The problem> The word "environment" marks the lines you need; copy each of them from the data.

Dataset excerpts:
────────────────────────────────────────
(* ===== verification/Prelude.v ===== *)
(** * xEdge: verification of an IIoT edge gateway

    xEdge (src/xedge) reads tags from field devices through protocol drivers,
    normalises and filters them, buffers them in memory and on disk, and
    delivers them northbound; write-back commands travel the other way.  This
    library models the gateway's own logic and proves the properties that make
    each part correct.

    ** How the program's parts interact

    A driver supervisor runs one task per configured driver instance.  A Modbus
    driver plans its tags into read requests, sends them through a request
    scheduler, encodes and decodes the protocol and puts tag updates on one
    queue.  The pipeline consumer takes each update, scales it, runs the alarm
    engine, records the latest value, applies the deadband and pushes it into
    the ring buffer of its stream; samples evicted from a full ring go to a
    SQLite cold store unless the asset layer suppresses them.  The northbound
    dispatcher drains the rings, publishes over MQTT/Sparkplug B and replays the
    cold store after a reconnect.  MQTT commands and the REST API write through
    one router that asks the supervisor and records the attempt in a
    hash-chained audit log.  A config engine loads, merges and validates the
    configuration; on a change a reconciliation restarts the affected drivers.
    The REST API authenticates users, limits request rates and operates on all
    of these.  A fleet manager keeps a multi-tenant device registry in a
    database; a fleet agent on each gateway enrols, sends heartbeats and applies
    the configurations pushed to it; certificates of the manager's authority
    identify both ends.  An SNTP client watches the clock, and system tags report
    every instance's health like any other tag.  Web pages show and edit the same
    configuration the API serves, a diagnostics socket runs support commands for
    a browser or a command line client, alarm changes are announced by e-mail and
    trap, and an OPC UA server, an SNMP agent and an MQTT broker offer the latest
    values to clients on site.  The entry point starts these parts as the
    configuration asks and takes them down in the opposite order.

    ** Files

    Language and libraries:
    - Prelude: exceptions as values ([res], the [let*] notation), the state and
      error monad ([SR], [let!]), slices, machine ranges, stable sort,
      permutation solver, HTTP refusals, tactics and hint databases.
    - PyText: Python strings (partition, strip, int).
    - PyBytes: struct.pack/unpack of integers, byte order.
    - PyFloat: Python floats as IEEE binary64 ([spec_float]), struct codes d and
      f, int/float comparison and conversion.  PyFloatExact: sums, scalings and
      quotients that binary64 computes exactly.
    - PyDict: insertion-ordered dictionaries and JSON values.
    - PyTime: datetime and timedelta in integer microseconds.
    - PyCsv: the csv module's reader and writer in the default dialect.

    Southbound (src/xedge/drivers):
    - ModbusCodec, ModbusRtu, ModbusDatatypes: drivers/modbus/codec.py,
      rtu_codec.py, datatypes.py.
    - ModbusPlanner: planner.py; ModbusScheduler: scheduler.py as a state machine
      over its suspension points; ModbusPolling: polling.py (reads with retries
      and per-tag fallback, write-back) against an abstract transport class;
      ModbusTransports: tcp.py, rtu_over_tcp.py, serial.py and bus_manager.py,
      the instances of that class; PollLoop: the tasks of polling.py's run.
    - SnmpDriver: snmp/client.py and asn1types.py.  EtherNetIpDriver:
      ethernet_ip/client.py.  InboundDrivers: loopback/driver.py,
      mqtt_subscriber/client.py, snmp/receiver.py, a Module each.
      InboundConnect: the connections of the last two.  GroupTasks: the [run]
      the polling drivers share, their group tasks over the event loop.
    - FieldDrivers: bacnet/client.py, bacnet/mstp_client.py and opcua/client.py, a
      Module each.
    - Connectivity: core/connectivity.py.

    Core (src/xedge/core):
    - Pipeline: drivers/base.py types, core/pipeline.py (normalisation, deadband).
    - Alarms: alarms.py.  Assets: assets.py.
    - Supervisor: supervisor.py; the supervising task is a machine whose program
      counter names the pending await, statuses are shared heap objects.
    - WriteRouter: write_router.py over Supervisor and AuditLog.
    - Config: config.py.  HotReload: driver_config.py, hot_reload.py;
      ConfigWatch: the watch loop of hot_reload.py.
    - MainPipeline: main.py (registry, pipeline consumer, backpressure retry,
      start-up), store/latest_values.py.  SystemTags: system_tags.py.
    - Sntp: sntp.py.  Notifications: smtp.py, snmp_notify.py, watchdog.py.
    - AppMain: the rest of main.py, from the configuration to the parts that run,
      start-up and shutdown as sequences of actions.

    Storage and northbound:
    - RingBuffer: store/ring_buffer.py.  ColdStore: store/sqlite_store.py.
      Backlog: the [BacklogStore] class, the contract the dispatcher is proved
      against and the cold store implements.
    - Dispatcher: northbound/dispatcher.py as a machine interleaved with its
      environment.
    - SparkplugWire, SparkplugPayload, SparkplugConnector: northbound/sparkplug/*,
      northbound/mqtt.py.  GenericMqtt: northbound/generic_mqtt.py.
    - AuditLog: observability/audit_log.py.  LogBuffer: observability/logging.py.
      Observability: its levels, tracing.py and otel_metrics.py, a Module each.
    - NorthboundServers: northbound/opcua_server.py, snmp_agent.py and
      mqtt_broker.py, a Module each.  AgentMib: the MIB of snmp_agent.py and what
      a poll of it reads.

    API and fleet management:
    - ApiAuth: api/permissions.py, auth.py, rate_limit.py.  SecretKey: the key
      file of auth.py.  RestApi:
      api/server.py, its handlers over the states of the other components.
      StatusRoutes: its status routes.  Diagnostics: api/diagnostics.py.
      CliClient: cli/client.py.
    - SchemaForms: api/schema_forms.py and tag_bulk.py.  WebUi: api/ui.py.
      ConfigUi: api/config_ui.py.
    - Certificates: security/*.py and api/tls.py.
    - FleetDb: the tables of fleet/db_models.py with their constraints and
      transactions.  FleetRegistry and FleetPush: fleet/registry.py.  FleetAuth:
      fleet/auth.py.  FleetManager: fleet/manager_app.py and
      manager_device_app.py.  FleetAgent: fleet/agent.py, and its exchanges with
      the manager.  FleetMigrations: fleet/migrations/versions.  FleetProcess:
      fleet/manager_cli.py, and enrolment with the authority of Certificates.
      FleetDashboard: the file server of manager_app.py.

    ** What the theorems show

    - Codecs (ModbusCodec, ModbusRtu, ModbusDatatypes, SparkplugPayload): decoders
      invert encoders, accept only encodings, reject corrupted frames; no
      well-formed input raises.
    - Planner: the plan covers every tag once, places it at its address, sends
      only encodable requests, reads no address outside the tags' gaps, and
      merges whenever it may.
    - Scheduler: priority order, progress, and what [stop] does to callers.
    - Polling: a failing block never spoils the updates of good tags; a write
      reads back; no request for a poll on demand is lost.
    - Connectivity, deadband and alarms: the state kept and the flags raised
      follow declarative conditions on the history; only redundant samples are
      suppressed.
    - Ring buffer and cold store: refinement of FIFO queues; alarm streams never
      evict.  Dispatcher: every sample stays accounted for in every
      interleaving, and replay delivers the backlog.
    - Supervisor and router: RUNNING means connected, instances are isolated,
      failed drivers restart with bounded backoff, writes are audited.
    - Config: layering of overlays, retention of versions, all-or-nothing reload,
      reconciliation of instances, and a watch loop that passes over versions
      that fail validation and catches up with the file.  Audit log: appends
      keep the chain verifiable, and equal final hashes mean equal logs unless
      two strings hashed for these very logs collide.
    - Transports: whatever the framing and connection mode, an acceptable read
      returns what the device holds; the serial port follows the drivers.
    - Other drivers: every readable tag is reported once per cycle, Good or Bad,
      with counters and connectivity following; no group task outlives its run;
      the MQTT subscriber subscribes to every tag again after each reconnection,
      and the trap receiver never listens without sound credentials.  Generic
      MQTT: a batch goes out whole and in order, or fails as a whole.
    - API: unauthorised requests change nothing, successful changes leave one
      audit entry, signing in succeeds exactly for a matching password outside a
      lockout and the first account is made once; session tokens, lockout and
      rate limit equal declarative conditions; sessions survive a restart.
    - Fleet: tenants cannot touch or observe each other's rows, join tokens are
      redeemed once, pushes are numbered and delivered in order, and a pushed
      configuration reaches the device and its verdict the manager; the dashboard
      serves no file outside its directory.
    - Web pages: a page saves what the API would, writes the configuration at most
      once and only after its checks, shows no secret; tags exported as CSV import
      unchanged.
    - Notifications: each alarm change is announced once and in order, credentials
      leave only over TLS.  Diagnostics: every known
      command that is answered is audited once, under its own name.
    - Servers: the OPC UA nodes mirror the latest values, a poll of the SNMP agent
      reads the supervisor and the alarm counts, the broker admits exactly the
      configured users.  Observability: a scrape shows the live counters, and the
      log level governs the loggers first used under it.
    - Process: when the entry point returns, what it started was stopped and the
      store closed last.
    - Certificates: the authority grants the name its caller chose and never the
      one a request claims; key pairs survive restarts; an enrolled device trusts
      the manager and the manager the device.  Migrations: downgrading undoes
      upgrading, and the revisions produce the schema the models declare.  A fresh
      manager can be logged into with the password it wrote.
    - SNTP: an echoed timestamp decodes exactly; the status reports the history.
      System tags: every tick publishes every tag of every instance.
    - Lemmas named Example are concrete runs; several exhibit behaviour at odds
      with the code's documentation.

    ** Modelling choices

    - Exceptions are the constructors of [exn]; rendered messages, log lines and
      tracing spans are dropped.  Strings are byte strings (ASCII, or UTF-8 where
      a file says so).
    - Concurrency is interleaving at awaits: between two suspension points a
      coroutine runs alone, as asyncio guarantees.
    - Fuel appears only where a loop is not structural: varint digits
      ([varint_fuel], one unit per bit), fields of a message and secret
      substitution (one unit per byte); each comes with the lemma or the
      definition that makes the bound sufficient ([varint_fuel_enough],
      [fold_fields_more]; the string's own length).  The fuel of FleetDashboard's
      [walk] is the system's limit on links, and exhausting it is its error.
    - Code outside src is a parameter: the MQTT library and broker answers, the
      Modbus device memory, SHA-256 and canonical JSON text, the JSON Schema
      check, the YAML parser, environment and secret files, decimal text
      conversions, bcrypt, HMAC and SHA-256 of tokens, X.509 and TLS, the
      database's commit, the SNMP, CIP, BACnet, OPC UA, broker, mail and HTTP
      libraries.  Each theorem that relies on one states what it needs.
    - Fleet transactions read a snapshot and write on commit, as PostgreSQL does
      at READ COMMITTED; theorems are about transactions one at a time, and
      Examples show what overlapping ones do.  Requests of one API run one at a
      time and read the clock once.
    - Timeouts and lost messages are outcomes an oracle chooses.
    - Cancelling a driver's await is assumed to raise CancelledError there.

    ** Not modelled

    Bytes below the socket and serial interfaces and the options set on them,
    SQLite failures, the timing of asyncio's timers, HTML templates and the text
    of pages, the OpenTelemetry SDK and structlog's own processors, argument
    parsing, signal handlers, Alembic's own bookkeeping and environment file: each
    is input or output, or a call into a library with no decision of the
    program's.  The construction of the web application objects (create_app,
    create_config_ui_router and the like) registers the handlers that are
    modelled one by one; the route table itself belongs to FastAPI.  The
    frontend is not Python. *)

From Stdlib Require Export ZArith Lia String.
From stdpp Require Export base tactics option list strings gmap sorting.
#[global] Set Default Goal Selector "!".
#[global] Open Scope Z_scope.
#[global] Arguments Nat.div : simpl never.
#[global] Arguments Nat.modulo : simpl never.
#[global] Arguments Z.of_nat : simpl never.
#[global] Arguments Z.to_nat : simpl never.
#[global] Arguments Z.pow : simpl never.
#[global] Arguments Z.mul : simpl never.
#[global] Arguments Z.div : simpl never.
#[global] Arguments Z.modulo : simpl never.

(** ** Python exceptions and the error monad

    Every fallible function of the sources returns [res A]: either a value or
    the exception it raises.  Exceptions keep the data their handlers look at
    (the Modbus exception response) and drop the rendered message. *)
Inductive exn : Type :=
  | ValueError
  | StructError
  | IndexError
  | KeyError
  | TypeError
  | OverflowError
  | ZeroDivisionError
  | UnicodeDecodeError
  | TimeoutError
  | OSError
  | RuntimeError
  | IncompleteReadError
  | ModbusFramingError
  | ModbusRtuFramingError
  | ModbusDataTypeError
  | ModbusException (function_code exception_code : Z)
  | ModbusDriverStateError
  | SerialBusManagerStateError
  | SchedulerStoppedError
  | RingBufferBackpressureError
  | ProtobufDecodeError
  | ConfigValidationError
  | SecretResolutionError
  | FileNotFoundError
  | AuthError
  | SntpProtocolError
  | DeviceTenantConflictError
  | TagBulkParseError
  | CsvError
  | JSONDecodeError
  | YAMLError
  | ConfigNotFoundError
  | AttributeError
  | ConnectionError
  | PermissionError
  | IntegrityError
  | StaleDataError
  | DBAPIError
  | MultipleResultsFound
  | InvalidCsrError
  | ProgrammingError
  | CliError
  | WebSocketException
  | AssertionError
  | DriverConnectionError
  | SnmpConfigError
  | SnmpDriverStateError
  | PySnmpError
  | CommError
  | PycommError
  | EtherNetIpDriverStateError
  | LoopbackDriverStateError
  | MqttSubscriberStateError
  | SnmpTrapReceiverStateError
  | BacnetDriverStateError
  | ErrorRejectAbortNack
  | BacnetMstpDriverStateError
  | BacnetMstpRequestError
  | OpcUaDriverStateError
  | UaError
  | OpcUaServerStateError
  | MqttBrokerStateError
  | SnmpAgentStateError
  | InconsistentValueError
  | DiagnosticCommandError
  | HTTPException (status_code : Z).

#[export] Instance exn_eq_dec : EqDecision exn.
Proof. solve_decision. Defined.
────────────────────────────────────────
Response below>
      environment.
      check, the YAML parser, environment and secret files, decimal text
    parsing, signal handlers, Alembic's own bookkeeping and environment file: each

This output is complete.